### WHAT YOU NEED TO DO
Write out the full set of records below exactly.

### DATASET
Lemma parse_int_str_of_Z (z : Z) (rest : string) :
  delimited rest = true ->
  RefJson.parse_int (Json.str_of_Z z +:+ rest) = Some (JInt z, rest).
Proof.
  intros Hrest. destruct (delimited_follows_number rest Hrest) as [Hnd Hnf].
  assert (Hs : forall p, NilZero.string_of_uint (Pos.to_uint p)
                         = NilEmpty.string_of_uint (Pos.to_uint p)).
  { intros p. unfold NilZero.string_of_uint.
    destruct (Pos.to_uint p) eqn:Ep;
      [exfalso; exact (DecimalPos.Unsigned.to_uint_nonnil p Ep) | reflexivity ..]. }
  assert (Hpos : forall p,
             RefJson.parse_nat (NilZero.string_of_uint (Pos.to_uint p) +:+ rest)
             = Some (Z.pos p, rest)).
  { intros p. destruct (pos_to_uint_head p) as (c & t & E & Hz & _).
    rewrite Hs. unfold RefJson.parse_nat.
    rewrite E at 1. rewrite str_app_cons, Hz.
    rewrite span_digits_uint by exact Hnd. rewrite NilEmpty.usu.
    destruct (Pos.to_uint p) eqn:Ep;
      [exfalso; exact (DecimalPos.Unsigned.to_uint_nonnil p Ep) | ..];
      rewrite <- Ep; unfold Z.of_uint; rewrite DecimalPos.Unsigned.of_to; reflexivity. }
  unfold Json.str_of_Z. destruct z as [| p | p]; simpl Z.to_int; unfold NilZero.string_of_int.
  - unfold RefJson.parse_int. simpl. rewrite !str_app_nil, Hnf. reflexivity.
  - destruct (pos_to_uint_head p) as (c & t & E & _ & Hd).
    assert (Hm : Ascii.eqb c "-" = false).
    { destruct c as [[] [] [] [] [] [] [] []]; try reflexivity; discriminate Hd. }
    pose proof (Hpos p) as Hp. rewrite Hs, E, str_app_cons in Hp.
    rewrite Hs, E, str_app_cons, (parse_int_unsigned _ _ Hm), Hp, Hnf. reflexivity.
  - rewrite str_app_cons, parse_int_signed, Hpos, Hnf. reflexivity.
Qed.

Lemma dumps_at_arr (level : nat) (v : jvalue) (vs : list jvalue) :
  RefJson.dumps_at level (JArr (v :: vs))
  = "[" +:+ RefJson.newline_indent (S level)
    +:+ Py.join ("," +:+ RefJson.newline_indent (S level))
          (map (RefJson.dumps_at (S level)) (v :: vs))
    +:+ RefJson.newline_indent level +:+ "]".
Proof. reflexivity. Qed.

Lemma dumps_at_obj (level : nat) (kv : string * jvalue) (kvs : list (string * jvalue)) :
  RefJson.dumps_at level (JObj (kv :: kvs))
  = "{" +:+ RefJson.newline_indent (S level)
    +:+ Py.join ("," +:+ RefJson.newline_indent (S level))
          (map (dumps_member (S level)) (kv :: kvs))
    +:+ RefJson.newline_indent level +:+ "}".
Proof. reflexivity. Qed.

Lemma join_cons2 (sep p q : string) (rest : list string) :
  Py.join sep (p :: q :: rest) = p +:+ sep +:+ Py.join sep (q :: rest).
Proof. reflexivity. Qed.

Lemma number_head_plain (c : ascii) :
  number_head c = true ->
  RefJson.is_ws c = false /\ Ascii.eqb c RefJson.dq = false
  /\ Ascii.eqb c "[" = false /\ Ascii.eqb c "{" = false
  /\ Ascii.eqb c "n" = false /\ Ascii.eqb c "t" = false
  /\ Ascii.eqb c "f" = false /\ Ascii.eqb c "]" = false
  /\ Ascii.eqb c "}" = false.
Proof.
  destruct c as [[] [] [] [] [] [] [] []]; intros H; try discriminate H;
    repeat split; reflexivity.
Qed.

### COMPLETED EXERCISE
Lemma parse_int_str_of_Z (z : Z) (rest : string) :
  delimited rest = true ->
  RefJson.parse_int (Json.str_of_Z z +:+ rest) = Some (JInt z, rest).
Proof.
  intros Hrest. destruct (delimited_follows_number rest Hrest) as [Hnd Hnf].
  assert (Hs : forall p, NilZero.string_of_uint (Pos.to_uint p)
                         = NilEmpty.string_of_uint (Pos.to_uint p)).
  { intros p. unfold NilZero.string_of_uint.
    destruct (Pos.to_uint p) eqn:Ep;
      [exfalso; exact (DecimalPos.Unsigned.to_uint_nonnil p Ep) | reflexivity ..]. }
  assert (Hpos : forall p,
             RefJson.parse_nat (NilZero.string_of_uint (Pos.to_uint p) +:+ rest)
             = Some (Z.pos p, rest)).
  { intros p. destruct (pos_to_uint_head p) as (c & t & E & Hz & _).
    rewrite Hs. unfold RefJson.parse_nat.
    rewrite E at 1. rewrite str_app_cons, Hz.
    rewrite span_digits_uint by exact Hnd. rewrite NilEmpty.usu.
    destruct (Pos.to_uint p) eqn:Ep;
      [exfalso; exact (DecimalPos.Unsigned.to_uint_nonnil p Ep) | ..];
      rewrite <- Ep; unfold Z.of_uint; rewrite DecimalPos.Unsigned.of_to; reflexivity. }
  unfold Json.str_of_Z. destruct z as [| p | p]; simpl Z.to_int; unfold NilZero.string_of_int.
  - unfold RefJson.parse_int. simpl. rewrite !str_app_nil, Hnf. reflexivity.
  - destruct (pos_to_uint_head p) as (c & t & E & _ & Hd).
    assert (Hm : Ascii.eqb c "-" = false).
    { destruct c as [[] [] [] [] [] [] [] []]; try reflexivity; discriminate Hd. }
    pose proof (Hpos p) as Hp. rewrite Hs, E, str_app_cons in Hp.
    rewrite Hs, E, str_app_cons, (parse_int_unsigned _ _ Hm), Hp, Hnf. reflexivity.
  - rewrite str_app_cons, parse_int_signed, Hpos, Hnf. reflexivity.
Qed.

Lemma dumps_at_arr (level : nat) (v : jvalue) (vs : list jvalue) :
  RefJson.dumps_at level (JArr (v :: vs))
  = "[" +:+ RefJson.newline_indent (S level)
    +:+ Py.join ("," +:+ RefJson.newline_indent (S level))
          (map (RefJson.dumps_at (S level)) (v :: vs))
    +:+ RefJson.newline_indent level +:+ "]".
Proof. reflexivity. Qed.

Lemma dumps_at_obj (level : nat) (kv : string * jvalue) (kvs : list (string * jvalue)) :
  RefJson.dumps_at level (JObj (kv :: kvs))
  = "{" +:+ RefJson.newline_indent (S level)
    +:+ Py.join ("," +:+ RefJson.newline_indent (S level))
          (map (dumps_member (S level)) (kv :: kvs))
    +:+ RefJson.newline_indent level +:+ "}".
Proof. reflexivity. Qed.

Lemma join_cons2 (sep p q : string) (rest : list string) :
  Py.join sep (p :: q :: rest) = p +:+ sep +:+ Py.join sep (q :: rest).
Proof. reflexivity. Qed.

Lemma number_head_plain (c : ascii) :
  number_head c = true ->
  RefJson.is_ws c = false /\ Ascii.eqb c RefJson.dq = false
  /\ Ascii.eqb c "[" = false /\ Ascii.eqb c "{" = false
  /\ Ascii.eqb c "n" = false /\ Ascii.eqb c "t" = false
  /\ Ascii.eqb c "f" = false /\ Ascii.eqb c "]" = false
  /\ Ascii.eqb c "}" = false.
Proof.
  destruct c as [[] [] [] [] [] [] [] []]; intros H; try discriminate H;
    repeat split; reflexivity.
Qed.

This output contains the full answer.